Best practice training and certification in Kenya: the backbone for digital transformation
The digital transformation of Kenya is driving increased demand for training and development in international IT and business best practices.
This has led to growth for accredited training organisations, operating both in Kenya itself and in neighbouring countries.
Computer Learning Centre (CLC AFRICA), based in Nairobi and a PeopleCert Accredited Training Organisation (ATO) for the past four years, delivers training in ITIL and PRINCE2 to support the expanding need for business and IT service management skills.
Aunally Maloo, CEO at CLC, said: “Demand for training is growing exponentially. With the government’s plan for digital transformation of services, this automatically brings demand for IT and business courses.
“Previously, people may have had a basic knowledge of computing concepts and software such as MS Office but there was no structured approach to service delivery and project management.
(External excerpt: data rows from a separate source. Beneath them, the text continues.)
(* ===== verification/EndToEnd.v ===== *)
(** * EndToEnd: from a request to the arguments of [gh]

    The files before this one follow a call in stages: the guard
    (Validators), the command string (Builders), the line passed to the
    shell (Executor), the handler around them (Dispatcher), and the shell's
    reading of the line (Shell).  This file composes them.  [intended_argv]
    says, tool by tool, on which arguments the development knows the
    argument vector that [gh] receives, and what it is (a quoted text
    reaches [gh] as its value between double quotes, [dq_value]); the theorem
    shows that a call on such arguments passes exactly one line to the
    shell and that the shell reads it as one command with that vector.
    [served_argv] and [served_injection] state the same, and the injection
    of Shell.v, for a request to the running server of Server.v, and
    [served_view_number] follows a pull-request number of any size from the
    request to the argument of [gh]. *)

From Stdlib Require Import Ascii String ZArith Lia.
From stdpp Require Import base tactics strings list option gmap pretty.
From S2P Require Import Prelude JsNumber SafeInteger JsValue Validators.
From S2P Require Import Builders Numerals Shell Executor Dispatcher Catalogue.
From S2P Require Import Server.

(** The arguments of each tool on which the argument vector is known. *)
Inductive intended_argv : Tool → value → list string → Prop :=
| intended_create (args : value) (a a' : CreatePrArgs.t) :
    narrow_create args = Some a → create_regular a → dq_args a = Some a' →
    intended_argv create_pr args (argv_create a')
| intended_list (args : value) (a : ListPrArgs.t) :
    narrow_list args = Some a → list_regular a → list_safe a →
    intended_argv list_prs args (argv_list a)
| intended_view (m : gmap string value) (x : number) (z : Z) :
    m !! "number" = Some (VNum x) → valid x = true →
    Number_toZ x = Some z → (0 < z < 2 ^ 53)%Z →
    intended_argv view_pr (VObj m) (argv_view z)
| intended_comment (m : gmap string value) (x : number) (z : Z)
    (body v : string) :
    m !! "number" = Some (VNum x) → m !! "body" = Some (VStr body) →
    valid x = true → Number_toZ x = Some z → (0 < z < 2 ^ 53)%Z →
    dq_value body = Some v →
    intended_argv comment_pr (VObj m) (argv_comment z v).

(** * Lemmas *)

(** The guard accepts the arguments of [intended_argv]. *)
Lemma intended_guard (t : Tool) (args : value) (argv : list string) :
  intended_argv t args argv → guard t args = true.
Proof.
  destruct 1; simpl.
  - apply isValidCreatePrArgs_narrow. by eexists.
  - apply isValidListPrArgs_narrow. by eexists.
  - by eapply view_pr_decimal.
  - by eapply comment_pr_decimal.
Qed.

(** The shell reads the line of the tool as the vector intended. *)
Lemma intended_line (t : Tool) (args : value) (argv : list string) :
  intended_argv t args argv →
  sh_parse ("gh " +:+ command_of t args) = Some [argv].
Proof.
  destruct 1 as [args a a' Hn Hr Hs|args a Hn Hr Hs|m x z Hm Hv Hx Hz
                |m x z body v Hm Hb Hv Hx Hz Hs]; simpl.
  - rewrite (create_pr_template args a) by done.
    by apply create_pr_line_read.
  - rewrite (list_prs_template args a) by done.
    apply list_prs_line; [apply Hr|done].
  - destruct (view_pr_decimal m x z) as [_ ->]; [done..|].
    apply view_pr_line. lia.
  - destruct (comment_pr_decimal m x z body) as [_ ->]; [done..|].
    apply comment_pr_line_read; [lia|done].
Qed.

(** An accepted call passes one line to the external process. *)
Lemma call_tool_line {W : Type} {cli : Cli W} {sdk : McpSdk}
    (t : Tool) (args : value) (log : list string) (w : W) :
  guard t args = true →
  log_of (call_tool (cli := logged cli)
            {| name := tool_name t; arguments := args |} (log, w))
  = log ++ ["gh " +:+ command_of t args].
Proof.
  intros Hg. rewrite call_tool_cases. simpl.
  rewrite tool_of_name_tool_name, Hg.
  by destruct (execSync _ w) as [r w'].
Qed.

(** The running server passes the line of an accepted call to the shell. *)
Lemma react_line {W : Type} {cli : Cli W} {sdk : McpSdk}
    (t : Tool) (args : value) id err out (log : list string) (w : W) :
  guard t args = true →
  (world (react (cli := logged cli)
            (EvRequest id
               (CallToolRequestMsg
                  {| name := tool_name t; arguments := args |}))
            (in_phase Live err out (log, w)))).1
  = log ++ ["gh " +:+ command_of t args].
Proof.
  intros Hg.
  change (react _ _) with (on_request (cli := logged cli) id
    (CallToolRequestMsg {| name := tool_name t; arguments := args |})
    (in_phase Live err out (log, w))).2.
  rewrite on_request_live, answer_logged. simpl.
  unfold commands_run. simpl. by rewrite tool_of_name_tool_name, Hg.
Qed.

(** * From the request to the arguments of [gh] *)

(** C6: for every tool, a call on arguments of [intended_argv] (validated,
    optional text not empty, quoted text fields with a value between double
    quotes, an unquoted base that is a plain word, numbers below [2^53])
    passes exactly one line to the shell, whatever the external process
    answers, and the shell reads the line as one command whose argument
    vector is the one intended: every field reaches [gh] as one argument,
    a text without special characters unchanged. *)
Theorem call_tool_argv {W : Type} {cli : Cli W} {sdk : McpSdk}
    (t : Tool) (args : value) (argv : list string) (log : list string)
    (w : W) :
  intended_argv t args argv →
  ∃ line,
    log_of (call_tool (cli := logged cli)
              {| name := tool_name t; arguments := args |} (log, w))
    = log ++ [line] ∧
    sh_parse line = Some [argv].
Proof.
  intros Hi. exists ("gh " +:+ command_of t args). split.
  - by eapply call_tool_line, intended_guard.
  - by apply intended_line.
Qed.

(** The same at the server: on a [tools/call] request with such arguments
    the running server passes exactly one line to the shell, and the shell
    reads it as the argument vector intended. *)
Theorem served_argv {W : Type} {cli : Cli W} {sdk : McpSdk}
    (t : Tool) (args : value) (argv : list string) id err out
    (log : list string) (w : W) :
  intended_argv t args argv →
  ∃ line,
    (world (react (cli := logged cli)
              (EvRequest id
                 (CallToolRequestMsg
                    {| name := tool_name t; arguments := args |}))
              (in_phase Live err out (log, w)))).1
    = log ++ [line]
    ∧ sh_parse line = Some [argv].
Proof.
  intros Hi. exists ("gh " +:+ command_of t args). split.
  - by eapply react_line, intended_guard.
  - by apply intended_line.
Qed.

(** A request whose title closes its quotation makes the running server
    pass to the shell a line that it reads as two commands: [gh] with the
    title cut short, and then the command [c] of the caller. *)
Theorem served_injection {W : Type} {cli : Cli W} {sdk : McpSdk}
    (t c : string) id err out (log : list string) (w : W) :
  safe_text t = true → command_word c →
  let title := t +:+ DQ +:+ ("; " +:+ c +:+ " ") +:+ DQ in
  ∃ line,
    (world (react (cli := logged cli)
              (EvRequest id
                 (CallToolRequestMsg
                    {| name := "create_pr";
                       arguments := obj [("title", VStr title)] |}))
              (in_phase Live err out (log, w)))).1
    = log ++ [line]
    ∧ sh_parse line
      = Some [["gh"; "pr"; "create"; "--title"; t]; [c; ""]].
Proof.
  intros Ht Hc title.
  destruct (create_pr_title_break t c Ht Hc) as [Hg Hp].
  eexists. split; [|exact Hp].
  by apply (react_line create_pr).
Qed.

(** A request to view a pull request, with any number that the guard
    accepts: the running server passes one line to the shell, which reads it
    as [gh pr view] and one numeral, and the numeral denotes the number of
    the request and no other number. *)
Theorem served_view_number {W : Type} {cli : Cli W} {sdk : McpSdk}
    (args : value) (x : number) id err out (log : list string) (w : W) :
  isValidViewPrArgs args = true → get args "number" = VNum x →
  valid x = true →
  ∃ line numeral,
    (world (react (cli := logged cli)
              (EvRequest id
                 (CallToolRequestMsg
                    {| name := "view_pr"; arguments := args |}))
              (in_phase Live err out (log, w)))).1
    = log ++ [line]
    ∧ sh_parse line = Some [["gh"; "pr"; "view"; numeral]]
    ∧ denotes numeral x = true
    ∧ ∀ y, valid y = true → denotes numeral y = true → y = x.
Proof.
  intros Hg Hx Hv.
  exists ("gh " +:+ view_pr_command args), (Number_toString x).
  destruct (isValidViewPrArgs_finite args x Hg Hx) as (m & e & ->).
  split_and!.
  - by apply (react_line view_pr).
  - by apply view_pr_argv_numeral.
  - by apply Number_toString_denotes.
  - eauto using denotes_finite, Number_toString_denotes.
Qed.

Lemma call_tool_argv_witness :
  ∃ line,
    log_of (call_tool (cli := logged scripted) (sdk := the_sdk)
              {| name := "view_pr";
                 arguments := VObj {["number" := num 123]} |}
              ([], [inl "title: Fix"]))
    = [] ++ [line] ∧
    sh_parse line = Some [["gh"; "pr"; "view"; "123"]].
Proof.
  apply (call_tool_argv (cli := scripted) (sdk := the_sdk) view_pr).
  apply (intended_view _ (number_of_Z 123) 123);
    [reflexivity | vm_compute; reflexivity | vm_compute; reflexivity | lia].
Defined.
This is why more and more companies are sending their managers for ITIL and PRINCE2 training.”
Skills and career development via ITIL and PRINCE2
Many job roles in customer service and service delivery in Kenya are now making ITIL and PRINCE2 certifications a prerequisite for applicants, especially for multi-national organisations operating in the country. For example, the United Nations in Kenya is providing best practice training and certification to both local staff and those working elsewhere in the world via virtual learning.
Maloo added: “Today, training to Foundation level in ITIL and PRINCE2 is a benchmark for being effective in your role. Achieving Practitioner level in PRINCE2 and Managing Professional or Strategic Leader levels in ITIL helps candidates advance further in their careers.”
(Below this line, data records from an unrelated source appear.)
Lemma sift_perm fuel : forall a pl n tmp i j,
  1 <= i -> i < j -> i <= n -> pl + n - 1 < length a ->
  Permutation (sift less fuel a pl n tmp i j) (hupd a pl i tmp).
Proof.
  induction fuel as [|f IH]; intros a pl n tmp i j Hi Hij Hin Hlen; simpl; [reflexivity|].
  destruct (j <=? n) eqn:Ejn; [apply Nat.leb_le in Ejn|reflexivity].
  set (j' := if (j <? n) && less (hget a pl j) (hget a pl (j + 1)) then j + 1 else j).
  assert (Hj' : j <= j' <= n).
  { unfold j'; destruct ((j <? n) && _) eqn:E; [|lia].
    apply andb_true_iff in E; destruct E as [E _]; apply Nat.ltb_lt in E; lia. }
  destruct (less tmp (hget a pl j')); [|reflexivity].
  rewrite IH; [| lia | lia | lia | unfold hupd; rewrite length_upd; exact Hlen].
  unfold hupd, hget. apply perm_hole; lia.
Qed.

Lemma heapify_perm pl n l : forall a,
  l <= n -> pl + n - 1 < length a -> Permutation (heapify less a pl n l) a.
Proof.
  induction l as [|l IH]; intros a Hl Hlen; simpl; [reflexivity|].
  rewrite IH; [| lia | rewrite length_sift; exact Hlen].
  rewrite sift_perm by lia. unfold hupd, hget; rewrite upd_get; reflexivity.
Qed.

Lemma sort_heap_SS a pl k :
  sort_heap less a pl (S (S k))
  = sort_heap less (sift less (S k) (hupd a pl (S (S k)) (hget a pl 1)) pl (S k)
                      (hget a pl (S (S k))) 1 2) pl (S k).
Proof. reflexivity. Qed.

Lemma sort_heap_perm pl n : forall a,
  pl + n - 1 < length a -> Permutation (sort_heap less a pl n) a.
Proof.
  induction n as [|m IH]; intros a Hlen; [reflexivity|].
  destruct m as [|k]; [reflexivity|].
  rewrite sort_heap_SS.
  rewrite IH by (rewrite length_sift; unfold hupd; rewrite length_upd; lia).
  rewrite sift_perm by (unfold hupd; rewrite ?length_upd; lia).
  unfold hupd, hget. replace (pl + 1 - 1) with pl by lia.
  rewrite perm_hole by lia. rewrite upd_get; reflexivity.
Qed.

Lemma length_heapify pl n l : forall a, length (heapify less a pl n l) = length a.
Proof. induction l as [|l IH]; intros a; simpl; [reflexivity|]. rewrite IH, length_sift; reflexivity. Qed.

Lemma aheapsort_perm a pl n :
  pl + n - 1 < length a -> Permutation (aheapsort less a pl n) a.
Proof.
  intros H; unfold aheapsort.
  assert (H2 : n / 2 <= n) by (apply Nat.Div0.div_le_upper_bound; lia).
  rewrite sort_heap_perm.
  - apply heapify_perm; [exact H2 | exact H].
  - rewrite length_heapify; exact H.
Qed.

Lemma length_sort_heap pl n : forall a, length (sort_heap less a pl n) = length a.
Proof.
  induction n as [|m IH]; intros a; [reflexivity|].
  destruct m as [|k]; [reflexivity|].
  rewrite sort_heap_SS, IH, length_sift; unfold hupd; apply length_upd.
Qed.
Kenya – an “exemplar” of digital transformation
The US-based Digital Impact Alliance, in its report – A reflection on Kenya’s 20-year Digital Transformation Journey – calls the country “the first exemplar of national digital transformation” because of its “comprehensive digital transformation relative to other countries across Africa and its promising outlook”.
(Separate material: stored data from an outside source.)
(** C4, as the code has it: in a zero-value grade and in a freshly
    computed grade both aggregates are computed from the grade's one
    problem-score mapping, the all-total from all of its scores and the
    graded-total from its graded scores, which are a part of them.  A
    grade read from a persisted record takes both aggregates from the
    record's stored totals. *)
Theorem computed_totals_from_one_mapping :
  (forall subsection course_structure submissions_scores csm_scores,
     exists self,
       create_init subsection course_structure submissions_scores csm_scores = Ok self
       /\ aggregates_of_mapping
            (NonZeroSubsectionGrade.all_total (CreateSubsectionGrade.super self))
            (NonZeroSubsectionGrade.graded_total (CreateSubsectionGrade.super self))
            (CreateSubsectionGrade.problem_scores self))
  /\ (forall subsection course_data,
        let self := zero_init subsection course_data in
        match fst (zero_aggregate_scores self) with
        | Ok (all_total, graded_total) =>
            exists m,
              fst (zero_problem_scores self) = Ok m
              /\ aggregates_of_mapping all_total graded_total m
        | Raise e => fst (zero_problem_scores self) = Raise e
        end)
  /\ (forall scores : list ProblemScore.t,
        List.filter ProblemScore.graded scores `sublist_of` scores
        /\ forall score,
             score ∈ List.filter ProblemScore.graded scores
             <-> score ∈ scores /\ ProblemScore.graded score = true)
  /\ (forall subsection model factory,
        let self := ReadSubsectionGrade.super (read_init subsection model factory) in
        NonZeroSubsectionGrade.all_total self
          = AggregatedScore.mk
              (PersistentSubsectionGrade.earned_all model)
              (PersistentSubsectionGrade.possible_all model)
              false
              (PersistentSubsectionGrade.first_attempted model)
        /\ NonZeroSubsectionGrade.graded_total self
           = AggregatedScore.mk
               (PersistentSubsectionGrade.earned_graded model)
               (PersistentSubsectionGrade.possible_graded model)
               true
               (PersistentSubsectionGrade.first_attempted model)).
Proof.
  split_and!.
  - intros subsection course_structure submissions_scores csm_scores.
    eexists. split; [apply create_init_ok |]. by split.
  - intros subsection course_data self.
    unfold ZeroSubsectionGrade__aggregate_scores, lazy. simpl. unfold bind, ret.
    rewrite zero_problem_scores_fresh by done. simpl.
    destruct (all_present _ _); simpl; [|done].
    eexists. split; [done |]. by split.
  - intros scores. split; [apply graded_entries_sublist |].
    intros score. apply elem_of_graded_entries.
  - by intros subsection model factory.
Qed.

(** C6, as the code has it: a zero-value grade has [attempted_graded]
    false and [percent_graded] [0.0], and its constructor computes no
    score.  Its problem-score mapping is not empty in general: it holds,
    for every block of the traversal that has [has_score] set and gets a
    score, the score looked up with empty score sources (no submissions,
    no rows of the legacy table, no persisted block), and it is empty only
    when the traversal has no such block. *)
Theorem zero_grade_scores_from_empty_sources (subsection : Subsection) (course_data : CourseData) :
  let self := zero_init subsection course_data in
  let block_keys := traversal_of (structure course_data) (location subsection) in
  @attempted_graded _ zero_ops self = (Ok false, self)
  /\ @percent_graded _ zero_ops self = (Ok fzero, self)
  /\ ZeroSubsectionGrade.problem_scores_cache self = None
  /\ match fst (zero_problem_scores self) with
     | Ok m =>
         (forall k v, (k, v) ∈ m ->
            k ∈ block_keys
            /\ exists block, structure course_data !! k = Some block
                             /\ getattr_has_score block = true
                             /\ get_score ∅ ∅ None block = Some v)
         /\ (forall k block v,
               k ∈ block_keys ->
               structure course_data !! k = Some block ->
               getattr_has_score block = true ->
               get_score ∅ ∅ None block = Some v ->
               k ∈ keys m)
         /\ (m = [] <->
             forall k, k ∈ block_keys ->
                       scored_block get_score (structure course_data) ∅ ∅ None k = None)
     | Raise e =>
         e = KeyError
         /\ exists k, k ∈ block_keys /\ structure course_data !! k = None
     end.
Proof.
  intros self block_keys. split_and!; try done.
  rewrite zero_problem_scores_fresh by done. simpl. fold block_keys.
  destruct (all_present _ _) eqn:Hall; simpl.
  - split_and!.
    + intros k v Hin. apply elem_of_fill in Hin as [Hin|(k' & Hk' & Hf)].
      { by apply elem_of_nil in Hin. }
      pose proof (scored_block_key _ _ _ _ _ _ _ _ Hf) as ->.
      split; [done |]. by apply scored_block_Some in Hf.
    + intros k block v Hk Hblock Hscore Hget.
      apply elem_of_keys_fill. right. exists k, v. split; [done |].
      apply scored_block_Some. by exists block.
    + apply fill_nil_iff.
  - split; [done |]. by apply all_present_false.
Qed.

End Grades.

(** ** The worked examples *)

Section ExampleGrades.
Import subsection_grade.

(** C6, refuted as stated: the zero-value grade of a subsection with one
    scorable problem has a problem-score mapping with one entry, the
    problem's score with nothing earned, so the mapping is not empty. *)
Lemma zero_grade_mapping_not_empty :
  fst (ZeroSubsectionGrade_problem_scores Examples.possibly_scored
         Examples.post_order_traversal Examples.get_score Examples.zero_grade)
    = Ok [("problem1", Examples.problem1_unattempted)]
  /\ fst (ZeroSubsectionGrade_problem_scores Examples.possibly_scored
           Examples.post_order_traversal Examples.get_score Examples.zero_grade)
     <> Ok [].
Proof. split; [by vm_compute | by vm_compute]. Qed.

(** C4, refuted as stated: a grade read from a record that was persisted
    with one point earned, after the problem left the course, has an
    empty problem-score mapping and the stored totals, which are not the
    totals of that mapping. *)
Lemma read_grade_totals_not_from_mapping :
  fst (ReadSubsectionGrade_problem_scores Examples.get_score Examples.read_grade) = Ok []
  /\ AggregatedScore.earned
       (NonZeroSubsectionGrade.all_total (ReadSubsectionGrade.super Examples.read_grade))
     = Examples.one
  /\ ~ aggregates_of_mapping
         (NonZeroSubsectionGrade.all_total (ReadSubsectionGrade.super Examples.read_grade))
         (NonZeroSubsectionGrade.graded_total (ReadSubsectionGrade.super Examples.read_grade))
         [].
Proof.
  split_and!; [by vm_compute | done |].
  intros [Hall _]. vm_compute in Hall. discriminate.
Qed.

(** C10, refuted as stated: a grade made by
    [NonZeroSubsectionGrade.__init__] with [None] for both totals is
    constructed without an error, its [all_total] is [None], and reading
    [attempted] from it raises [AssertionError]. *)
Lemma nonzero_grade_made_with_none_asserts :
  NonZeroObject.all_total
    (NonZeroObject_init Examples.display_name_with_default_escaped
       Examples.url_name_for_block Examples.homework1 None None None)
    = None
  /\ fst (@attempted _ NonZeroObject_grade
            (NonZeroObject_init Examples.display_name_with_default_escaped
               Examples.url_name_for_block Examples.homework1 None None None))
     = Raise AssertionError.
Proof. by split. Qed.

(** With a store that logs the persistence calls, the freshly computed
    grade of the example course (nothing attempted) is persisted only
    when the score was just deleted. *)
Example unattempted_grade_persisted_only_on_delete :
  match CreateSubsectionGrade_init Examples.display_name_with_default_escaped
          Examples.url_name_for_block Examples.possibly_scored
          Examples.post_order_traversal Examples.get_score
          Examples.homework1 Examples.course ∅ ∅ with
  | Ok self =>
      update_or_create_model _ Examples.update_or_create_grade self {| id := 7%Z |} false []
        = (Ok None, [])
      /\ snd (update_or_create_model _ Examples.update_or_create_grade
                self {| id := 7%Z |} true [])
         = [_persisted_model_params self {| id := 7%Z |}]
  | Raise _ => False
  end.
Proof. by vm_compute. Qed.

(** One of two graded points gives [0.5]; a graded part without possible
    points gives [0.0], and the division is not attempted. *)
Example percent_graded_half :
  NonZeroSubsectionGrade.percent_graded Examples.half_earned = Ok Examples.half
  /\ NonZeroSubsectionGrade.percent_graded Examples.nothing_graded = Ok fzero
  /\ truediv fzero (S754_zero true) = Raise ZeroDivisionError.
Proof. by vm_compute. Qed.

End ExampleGrades.

(** ** Course-overview signal handlers *)

Section Signals.
Import course_overviews.

Local Abbreviation by_id rows :=
  (foldl (fun (d : gmap CourseKey CourseOverview.t) row => <[CourseOverview.id row := row]> d)
     ∅ rows).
This has happened through various factors: investment in digital skills at primary and secondary school levels, along with a national digital literacy programme; rural electrification to support digital devices plus a wider infrastructure for digital connectivity, including a fibre network and an improved 4G network. Improved internet connectivity has helped the Kenyan government to digitise e- citizen services and multi-national companies to deliver services and delivery logistics through online applications.
Meanwhile, increased 4G mobile penetration is creating an opportunity for rural communities to benefit from smartphones and associated digital services.
For example, digital transformation has optimised the world of traditional, open-air markets in the country. Both food and clothing markets – home to numerous small trading businesses – are benefiting from digitally-enabled wireless hotspots and online payment platforms.
Aunally Maloo explains: “This is bringing market traders and their customers closer together. Just like going to an online shop, traders can show photos through online applications of the goods they’re selling and give consumers the chance to choose and reserve products before they come to the market in person.”
Business and IT training – Kenya and beyond
With PeopleCert’s support for CLC events in Kenya, Tanzania, Ethiopia – but also with expansion plans for central African countries including Zambia, Mozambique and Malawi – Aunally Maloo is “very optimistic” about meeting the growing appetite for business and IT training in 2023.